7. The method for extracting web page information as claimed in claim 3, wherein said step S2 specifically includes the following steps:

step S2-1: reading in a target webpage, and analyzing a header part and a text part of the target webpage;

step S2-2: acquiring meta information in a meta tag from a header part of the target webpage;

step S2-3: acquiring field information related to a profile from a header part of the target webpage, wherein the profile comprises a title, a source and time information;

step S2-4: acquiring field information from the text part of the target webpage;

step S2-5: the field information obtained in step S2-3 and step S2-4 is optimally supplemented based on the meta information obtained in the above-described step S2-2.

8. The method for extracting information on web pages as claimed in claim 3, wherein in said step S3, includes cleaning the obtained field information to remove the interference information, said interference information includes comment information, style label, predefined text.

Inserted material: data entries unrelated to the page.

(** * DNS Doctor: the resolution and diagnosis core

    A shallow embedding of [worker/src/types.ts], [worker/src/constants.ts],
    [worker/src/dns.ts] and [worker/src/diagnose.ts].

    - JavaScript strings are Rocq strings, read as sequences of code units
      below 256.
    - A JavaScript object used as a dictionary is an association list in
      [Object.entries] order.
    - A JavaScript [Set] is a duplicate-free list in insertion order.
    - The network is an oracle [fetch] from the request URL to what the
      request settles to; the order in which concurrent requests settle is
      chosen by an explicit schedule. *)

From Stdlib Require Import List String Ascii Bool Arith NArith ZArith Lia.
From Stdlib Require Import Permutation DecimalString.
Import ListNotations.

Local Open Scope string_scope.
Local Open Scope list_scope.

(* ------------------------------------------------------------------ *)
(** ** JavaScript strings *)

Module JsString.

(** [String.prototype.toLowerCase] on code units below 256: the ASCII
    capitals and the Latin-1 capitals (all of U+00C0..U+00DE but the
    multiplication sign U+00D7) move up by 32. *)
Definition toLowerCase_unit (c : ascii) : ascii :=
  let n := N_of_ascii c in
  if ((65 <=? n) && (n <=? 90) ||
      (192 <=? n) && (n <=? 222) && negb (n =? 215))%N
  then ascii_of_N (n + 32)
  else c.

Fixpoint toLowerCase (s : string) : string :=
  match s with
  | EmptyString => EmptyString
  | String c rest => String (toLowerCase_unit c) (toLowerCase rest)
  end.

(** [s.startsWith(p)] *)
Definition startsWith (s p : string) : bool := String.prefix p s.

(** [s.endsWith(p)] for a one-unit [p] *)
Fixpoint endsWith_unit (s : string) (c : ascii) : bool :=
  match s with
  | EmptyString => false
  | String a EmptyString => Ascii.eqb a c
  | String _ rest => endsWith_unit rest c
  end.

(** [s.split(sep)] for a one-unit separator: never empty, one more piece
    than there are separators. *)
Fixpoint split (sep : ascii) (s : string) : list string :=
  match s with
  | EmptyString => [EmptyString]
  | String a rest =>
      if Ascii.eqb a sep then EmptyString :: split sep rest
      else match split sep rest with
           | piece :: pieces => String a piece :: pieces
           | [] => [String a EmptyString]
           end
  end.

(** [arr.slice(1)] *)
Definition slice1 {A : Type} (l : list A) : list A := tl l.

(** Template-literal rendering of an integer-valued number. *)
Definition ofNumber (z : Z) : string := NilZero.string_of_int (Z.to_int z).

End JsString.
Lemma extract_zip_all p cb d :
  snd (extract_zip libs p cb d) = snd (extract_all (zipfile libs p) cb d) /\
  (forall u, fst (extract_zip libs p cb d) = Ok u ->
             fst (extract_all (zipfile libs p) cb d) = Ok u) /\
  (forall e, fst (extract_all (zipfile libs p) cb d) = Err e ->
             exists e', fst (extract_zip libs p cb d) = Err e').
Proof.
  unfold extract_zip. destruct (extract_all _ _ _) as [[u | [msg | msg | text]] d1];
    cbn; repeat split; auto; try discriminate; eauto.
Qed.

Lemma extract_tar_all p cb d :
  snd (extract_tar libs p cb d) = snd (extract_all (tarfile libs p) cb d) /\
  (forall u, fst (extract_tar libs p cb d) = Ok u ->
             fst (extract_all (tarfile libs p) cb d) = Ok u) /\
  (forall e, fst (extract_all (tarfile libs p) cb d) = Err e ->
             exists e', fst (extract_tar libs p cb d) = Err e').
Proof.
  unfold extract_tar. destruct (extract_all _ _ _) as [[u | [msg | msg | text]] d1];
    cbn; repeat split; auto; try discriminate; eauto.
Qed.

(** The disk [extract_archive] leaves, and when it returns. *)
Lemma extract_archive_state p cb use7 seven d :
  snd (extract_archive pp libs p cb use7 seven d)
  = match target d with
    | Blocked _ => d
    | _ =>
        after_members cb (Z.of_nat (List.length (listed pp libs p))) 1 (listed pp libs p)
          (mkDisk Present (extracted d) (reports d))
    end /\
  (fst (extract_archive pp libs p cb use7 seven d) = Ok tt ->
   extracted_before_failure (listed pp libs p) = listed pp libs p) /\
  (extracted_before_failure (listed pp libs p) <> listed pp libs p ->
   (forall text, target d <> Blocked text) ->
   exists e, fst (extract_archive pp libs p cb use7 seven d) = Err e).
Proof.
  unfold extract_archive, listed, mkdir.
  destruct (target d) as [ | | text] eqn:Ht.
  3:{ cbn. split; [reflexivity | split; [discriminate | ]].
      intros _ H. exfalso. exact (H text eq_refl). }
  all: set (d1 := mkDisk Present (extracted d) (reports d));
    destruct (String.eqb (lower (suffix pp p)) ".zip");
    [ | destruct (among _ _ || endswith _ ".tgz" || endswith _ ".tbz2")%bool ].
  all: try (rewrite after_no_members; cbn;
            split; [reflexivity | split; [discriminate | congruence]]).
  all: match goal with
       | |- context [extract_zip _ _ _ _] =>
           destruct (extract_zip_all p cb d1) as (Hs & Hf & Hg);
           destruct (extract_all_state (zipfile libs p) cb d1) as (Ha & Hok & Herr)
       | |- context [extract_tar _ _ _ _] =>
           destruct (extract_tar_all p cb d1) as (Hs & Hf & Hg);
           destruct (extract_all_state (tarfile libs p) cb d1) as (Ha & Hok & Herr)
       end;
    fold (members_of (zipfile libs p)); fold (members_of (tarfile libs p));
    (split; [rewrite Hs; exact Ha | ]);
    (split; [intros H; apply (Hok tt); apply Hf; exact H | ]);
    intros Hne _; destruct (Herr Hne) as (e & He); exact (Hg e He).
Qed.

(** X25. [extract_archive] extracts the listed members in the order of
    the archive up to the first that cannot be extracted.  Afterwards
    [extract_to] exists and holds, after what it held, exactly the
    members before that one, in order, and what the failed extraction
    left of it; nothing is removed.  The callback received [(1, n)]
    to [(k, n)] for the [k] members extracted and the [n] listed
    (nothing without a callback).  The call returns only when every
    member was extracted, and fails when one cannot be. *)
Theorem extraction_stops_at_first_failure (archive_path : string)
  (progress_callback use_7z_if_available : bool) (seven_zip_path : option string)
  (d : Disk) :
  (forall text, target d <> Blocked text) ->
  snd (extract_archive pp libs archive_path progress_callback use_7z_if_available
         seven_zip_path d)
  = mkDisk Present
      (extracted d
       ++ map whole (extracted_before_failure (listed pp libs archive_path))
       ++ debris (listed pp libs archive_path))
      (reports d
       ++ (if progress_callback
           then counted (Z.of_nat (List.length (listed pp libs archive_path))) 1
                  (List.length (extracted_before_failure (listed pp libs archive_path)))
           else [])) /\
  (fst (extract_archive pp libs archive_path progress_callback use_7z_if_available
          seven_zip_path d) = Ok tt ->
   extracted_before_failure (listed pp libs archive_path) = listed pp libs archive_path) /\
  (extracted_before_failure (listed pp libs archive_path) <> listed pp libs archive_path ->
   exists e,
     fst (extract_archive pp libs archive_path progress_callback use_7z_if_available
            seven_zip_path d) = Err e).
Proof.
  intros Hfree.
  destruct (extract_archive_state archive_path progress_callback use_7z_if_available
              seven_zip_path d) as (Hs & Hok & Herr).
  split; [ | split; [exact Hok | intros Hne; exact (Herr Hne Hfree)]].
  rewrite Hs. destruct (target d) as [ | | text] eqn:Ht; try reflexivity.
  exfalso. exact (Hfree text eq_refl).
Qed.

Lemma length_append (a b : string) :
  String.length (a ++ b) = (String.length a + String.length b)%nat.
Proof. induction a as [ | c a IH]; cbn; [reflexivity | rewrite IH; reflexivity]. Qed.

(** A name whose last character is not that of [t] does not end with [t]. *)
Lemma endswith_last (stem u t : string) (c c' : ascii) :
  get (String.length u - 1) u = Some c ->
  get (String.length t - 1) t = Some c' ->
  c <> c' ->
  endswith (stem ++ u) t = false.
Proof.
  intros Hu Ht Hne. unfold endswith.
  destruct (Nat.leb _ _) eqn:Hle; [ | reflexivity]. cbn [andb].
  apply Nat.leb_le in Hle. rewrite length_append in Hle.
  destruct (String.eqb _ t) eqn:E; [ | reflexivity].
  apply String.eqb_eq in E. exfalso.
  assert (Hlt : (0 < String.length t)%nat).
  { destruct t; [discriminate | cbn; lia]. }
  assert (Hlu : (0 < String.length u)%nat).
  { destruct u; [discriminate | cbn; lia]. }
  pose proof (substring_correct1 (stem ++ u)
                (String.length (stem ++ u) - String.length t) (String.length t)
                (String.length t - 1) ltac:(lia)) as Hg.
  rewrite E, Ht, length_append in Hg.
  replace (String.length t - 1
           + (String.length stem + String.length u - String.length t))%nat
    with (String.length u - 1 + String.length stem)%nat in Hg by lia.
  rewrite <- append_correct2, Hu in Hg. congruence.
Qed.

(** X26. The suffixes are compared in lower case but the names are
    not: an archive named [*.TGZ] is rejected as unsupported (and the
    message shows [.tgz]), after [extract_to] was created and whatever
    the two 7z parameters say; nothing is extracted. *)
Theorem upper_case_tgz_is_unsupported (archive_path stem : string)
  (progress_callback use_7z_if_available : bool) (seven_zip_path : option string)
  (d : Disk) :
  name pp archive_path = (stem ++ ".TGZ")%string ->
  suffix pp archive_path = ".TGZ" ->
  (forall text, target d <> Blocked text) ->
  extract_archive pp libs archive_path progress_callback use_7z_if_available
    seven_zip_path d
  = (Err (ExtractionError "Unsupported archive format: .tgz. Try enabling 7z support."),
     mkDisk Present (extracted d) (reports d)).
Proof.
  intros Hname Hsuffix Hfree. unfold extract_archive, mkdir.
  rewrite Hname, Hsuffix.
  rewrite (endswith_last stem ".TGZ" ".tgz" "Z" "z") by (reflexivity || discriminate).
  rewrite (endswith_last stem ".TGZ" ".tbz2" "Z" "2") by (reflexivity || discriminate).
  destruct (target d) as [ | | text] eqn:Ht; [reflexivity | reflexivity | ].
  exfalso. exact (Hfree text eq_refl).
Qed.

(** X27. [ArchiveInstaller.install] accepts a progress callback but
    never calls it, and whatever goes wrong it raises nothing but an
    [InstallationError]: "No archive downloaded", with nothing done, or
    "Extraction failed: " and the text of the error. *)
Theorem archive_install_reports_nothing (self : Installer.BaseInstaller)
  (progress_callback : bool) (d : Disk) :
  reports (snd (Installer.install_archive pp libs self progress_callback d)) = reports d /\
  (fst (Installer.install_archive pp libs self progress_callback d) = Installer.Ok tt \/
   (fst (Installer.install_archive pp libs self progress_callback d)
    = Installer.Err (Installer.InstallationError "No archive downloaded") /\
    snd (Installer.install_archive pp libs self progress_callback d) = d) \/
   exists text,
     fst (Installer.install_archive pp libs self progress_callback d)
     = Installer.Err (Installer.InstallationError ("Extraction failed: " ++ text)%string)).
Proof.
  unfold Installer.install_archive.
  destruct (Installer.downloaded_file self) as [f | ]; [ | cbn; auto].
  destruct (extract_archive_state f false false None d) as (Hs & _).
  assert (Hr : reports (snd (extract_archive pp libs f false false None d)) = reports d).
  { rewrite Hs. destruct (target d); cbn; rewrite ?app_nil_r; reflexivity. }
  destruct (extract_archive pp libs f false false None d) as [[u | e] d1];
    cbn [fst snd] in *.
  - destruct u. auto.
  - split; [exact Hr | ]. right. right. eexists. reflexivity.
Qed.

End ExtractorFacts.

(** * Concrete runs of the extractor *)

Example suffixes :
  Extractor.suffix plain_names "/tmp/pack.tar.gz" = ".gz" /\
  Extractor.suffix plain_names "/tmp/.hidden" = EmptyString /\
  Extractor.name plain_names "/tmp/pack.TGZ" = "pack.TGZ".
Proof. vm_compute. repeat split. Qed.

Example lower_case_tgz_is_a_tar :
  fst (Extractor.extract_archive plain_names damaged_pack "/tmp/pack.tgz" true false None
         fresh_disk)
  = Extractor.Err (Extractor.ExtractionError "Invalid TAR file: not a tar").
Proof. vm_compute. reflexivity. Qed.

Lemma extraction_stops_at_first_failure_witness :
  snd (Extractor.extract_archive plain_names damaged_pack "/tmp/pack.ZIP" true false None
         fresh_disk)
  = Extractor.mkDisk Extractor.Present
      (Extractor.extracted fresh_disk
       ++ map whole (extracted_before_failure (listed plain_names damaged_pack "/tmp/pack.ZIP"))
       ++ debris (listed plain_names damaged_pack "/tmp/pack.ZIP"))
      (Extractor.reports fresh_disk
       ++ (if true
           then counted
                  (Z.of_nat (List.length (listed plain_names damaged_pack "/tmp/pack.ZIP")))
                  1
                  (List.length
                     (extracted_before_failure
                        (listed plain_names damaged_pack "/tmp/pack.ZIP")))
           else [])) /\
  (fst (Extractor.extract_archive plain_names damaged_pack "/tmp/pack.ZIP" true false None
          fresh_disk) = Extractor.Ok tt ->
   extracted_before_failure (listed plain_names damaged_pack "/tmp/pack.ZIP")
   = listed plain_names damaged_pack "/tmp/pack.ZIP") /\
  (extracted_before_failure (listed plain_names damaged_pack "/tmp/pack.ZIP")
   <> listed plain_names damaged_pack "/tmp/pack.ZIP" ->
   exists e,
     fst (Extractor.extract_archive plain_names damaged_pack "/tmp/pack.ZIP" true false None
            fresh_disk) = Extractor.Err e).
Proof.
  apply (extraction_stops_at_first_failure plain_names damaged_pack "/tmp/pack.ZIP"
           true false None fresh_disk).
  intros text. discriminate.
Defined.

(** That run: the first member extracted and reported, the second
    left in part, the third never tried. *)
Example damaged_pack_run :
  Extractor.extract_archive plain_names damaged_pack "/tmp/pack.ZIP" true false None
    fresh_disk
  = (Extractor.Err (Extractor.ExtractionError "Invalid ZIP file: Bad CRC-32"),
     Extractor.mkDisk Extractor.Present
       [Extractor.Whole "mods/a.jar"; Extractor.Partial "mods/b.jar"] [(1, 3)]).
Proof. vm_compute. reflexivity. Qed.

Lemma upper_case_tgz_is_unsupported_witness :
  Extractor.extract_archive plain_names damaged_pack "/tmp/pack.TGZ" true true
    (Some "/usr/bin/7z") fresh_disk
  = (Extractor.Err
       (Extractor.ExtractionError
          "Unsupported archive format: .tgz. Try enabling 7z support."),
     Extractor.mkDisk Extractor.Present (Extractor.extracted fresh_disk)
       (Extractor.reports fresh_disk)).
Proof.
  apply (upper_case_tgz_is_unsupported plain_names damaged_pack "/tmp/pack.TGZ" "pack"
           true true (Some "/usr/bin/7z") fresh_disk).
  - reflexivity.
  - reflexivity.
  - intros text. discriminate.
Defined.

(** * validator.py: snapshots and drift *)

Section ValidatorFacts.
Import Validator.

9. The method for extracting web page information as claimed in claim 3, wherein in said step S3, further comprising detecting said obtained field information to determine whether a field extraction rule is satisfied.

10. A web page information extraction system is characterized by comprising:

a: the front-end processing module: the method is used for preprocessing the target website page before extracting the field information, and specifically comprises the following steps:

a01: a rule determination module: the method comprises the steps of learning elements of a website page, acquiring field extraction rules of the website page, and storing the field extraction rules to a field extraction rule base;

a02: the first cleaning module is used for cleaning the original text or field information of the website page and removing interference information;

11. The system for extracting web page information according to claim 10, further comprising an output processing module, wherein the output processing module is configured to perform optimization and correctness verification on the extracted field information, and specifically comprises:

a second cleaning module: the field information extraction module is used for cleaning the extracted field information and removing interference information;

a detection and verification module: and the field information is used for detecting the obtained field information and judging whether the field information accords with the field extraction rule.

12. An electronic device, characterized in that the device comprises a processor and a memory,

the memory is used for storing an executable program;

the processor is used for executing the executable program to realize a webpage information extraction method of one of claims 1 to 9.